Can you tell what the secret ingredient is? Chances are, if you’re American, you probably can’t tell (as Lilly and I learnt last time we were on the other side of the Atlantic). If you’re British you might not know what it is either – the only occasion I’ve ever known to use it is in this cake.

Look at the robots go though! And the electric butter cow! Never stop making those little cakes guys, coffee and walnut forever!

How To Make A Washing Machine

If the title of this post didn’t make it clear enough, I was really pleased with the hyper-detailed looping animated gif of a robot factory I made earlier this year. So much so I have decided to make another one. This time they’re making – you guessed it – washing machines!

faktur1140

It took a lot of energy, but for a 1.1 second loop, you can spent a whole lot longer than that looking at it to follow what’s going on.

My favourite bit is the robot who stretches the drive belt over the drum. It feels nice when things come out of my brain in the way I imagined them!

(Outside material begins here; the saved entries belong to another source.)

(** The table is built whenever the five metrics can be shown. *)
Lemma metrics_table_built (data : gmap string pyval) :
  percent_shown (metric data "capRate") = true ->
  percent_shown (metric data "cashOnCash") = true ->
  ratio_shown (metric data "dscr") = true ->
  ratio_shown (metric data "grm") = true ->
  percent_shown (metric data "onePercentRule") = true ->
  exists t, metrics_table data = Ok t.
Proof.
  unfold metric.
  intros R1 R2 R3 R4 R5.
  unfold metrics_table, metrics_data. cbv zeta.
  destruct (percent_shown_ok _ R1) as ([s1 ->] & n1 & N1).
  destruct (percent_shown_ok _ R2) as ([s2 ->] & n2 & N2).
  destruct (ratio_shown_ok _ R3) as ([s3 ->] & n3 & N3).
  destruct (ratio_shown_ok _ R4) as ([s4 ->] & n4 & N4).
  destruct (percent_shown_ok _ R5) as ([s5 ->] & n5 & N5).
  rewrite (py_ge_num _ _ lit_0_08 N1), (py_ge_num _ _ lit_0_06 N1),
          (py_ge_num _ _ lit_0_10 N2), (py_ge_num _ _ lit_0_06 N2),
          (py_ge_num _ _ lit_1_25 N3), (py_ge_num _ _ lit_1_0 N3),
          (py_le_num _ _ 12 N4), (py_ge_num _ _ lit_0_01 N5).
  cbn [bind].
  destruct (num_ge n1 (NFloat lit_0_08)), (num_ge n2 (NFloat lit_0_10)),
           (num_ge n3 (NFloat lit_1_25)); cbn [bind]; eauto.
Qed.

(** The thresholds of the comparisons, as exact values. *)
Lemma thresholds_exact n :
  num_ge n (NFloat lit_0_08) = at_least n double_0_08 /\
  num_ge n (NFloat lit_0_06) = at_least n double_0_06 /\
  num_ge n (NFloat lit_0_10) = at_least n double_0_10 /\
  num_ge n (NFloat lit_0_01) = at_least n double_0_01 /\
  num_ge n (NFloat lit_1_25) = at_least n (5 # 4) /\
  num_ge n (NFloat lit_1_0) = at_least n 1 /\
  num_le n (NInt 12) = at_most n 12.
Proof.
  destruct literal_values as (-> & -> & -> & -> & -> & ->).
  rewrite !num_ge_at_least, num_le_at_most.
  repeat apply conj; try reflexivity.
  - apply at_least_Qeq. reflexivity.
  - apply at_least_Qeq. reflexivity.
Qed.
(** X7. [process_inventory] stages nothing.  Every batch goes through
    [replace_data] on table Inventory, whose archive statement names the
    column AmazonOrderId that the Inventory tables do not have: the run
    returns its statistics with no batch counted and at most one error, and
    the staging and archive tables are as they were. *)
Theorem process_inventory_stages_nothing
    (self : config) (inventory_api : InventoryAPI) (sku_list : option (list string))
    (mode : string) (w : world) :
  ∃ st w', process_inventory self inventory_api sku_list mode w = (Ok st, w') ∧
    total_processed st = 0 ∧ total_batches st = 0 ∧ batch_ids st = [] ∧
    errors st ≤ 1 ∧
    stage (db w') = stage (db w) ∧ archive (db w') = archive (db w).
Proof.
  unfold process_inventory, returning, inventory_run.
  destruct (try_except _ _ (new_frame mode w)) as [r f'] eqn:Hrun.
  apply try_except_inv in Hrun as [([] & Hbody & ->)|(e & f1 & Hbody & Hhandler)];
    apply nothing_staged_inventory_body in Hbody as [Hstats [Hst Har]].
  - exists (total_stats f'), (env f'). rewrite Hstats. simpl in *.
    repeat split; try done. lia.
  - unfold in_world, log, count_error, modify, mbind, M_bind in Hhandler.
    simpl in Hhandler. injection Hhandler as <- <-.
    eexists _, _. split; [reflexivity|]. simpl. rewrite Hstats. simpl in *.
    repeat split; try done.
Qed.
Definition random_element (r : rng) : F * rng :=
  (field_tape r (field_pos r),
   {| field_tape := field_tape r; int_tape := int_tape r;
      field_pos := S (field_pos r); int_pos := int_pos r |}).

(** [randint(a, b)]: an integer [n] with [a <= n <= b]. *)
Definition randint (a b : Z) (r : rng) : Z * rng :=
  ((a + int_tape r (int_pos r) mod (b - a + 1))%Z,
   {| field_tape := field_tape r; int_tape := int_tape r;
      field_pos := field_pos r; int_pos := S (int_pos r) |}).

(** [[random_element() for _ in range(n)]] *)
Fixpoint random_elements (n : nat) (r : rng) : list F * rng :=
  match n with
  | O => ([], r)
  | S m =>
      let '(x, r1) := random_element r in
      let '(xs, r2) := random_elements m r1 in
      (x :: xs, r2)
  end.

(** *** [class Commitment] *)
Record Commitment : Type := { group : DummyGroup; value : F }.

(** [comm.value], under a name that a parameter called [value] leaves
    visible. *)
Definition value_of (comm : Commitment) : F := value comm.

(** [Commitment.__add__] *)
Definition Commitment_add (self other : Commitment) : outcome Commitment :=
  if negb (group_eqb (group self) (group other)) then
    Raise (TypeError "Can only add commitments from the same group")
  else
    Ret {| group := group self;
           value := group_exp (value self) 1 + group_exp (value other) 1 |}.

(** [Commitment.__sub__] *)
Definition Commitment_sub (self other : Commitment) : outcome Commitment :=
  if negb (group_eqb (group self) (group other)) then
    Raise (TypeError "Can only subtract commitments from the same group")
  else
    Ret {| group := group self;
           value := group_scalar_mul (value self) 1
                    + group_scalar_mul (value other) (-1) |}.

How My Mind Works or The Best Gif I’ve Ever Made

Factory (Click for a massive version)

I was digging through my archives last week and got completely distracted by this six-piece post-it drawing I did a year ago. After staring at it for a moment, I had the idea of turning it into an animated gif, so this weekend instead of watching it rain, I got to work.

I think it has to be the best damn animated gif I’ve ever made. It loops so perfectly, and it’s full of robots and washing machines. It’s a pretty good representation of what goes on in my mind too.

You can click it to load a huge version of the drawing if you want to check out some of the detail in it!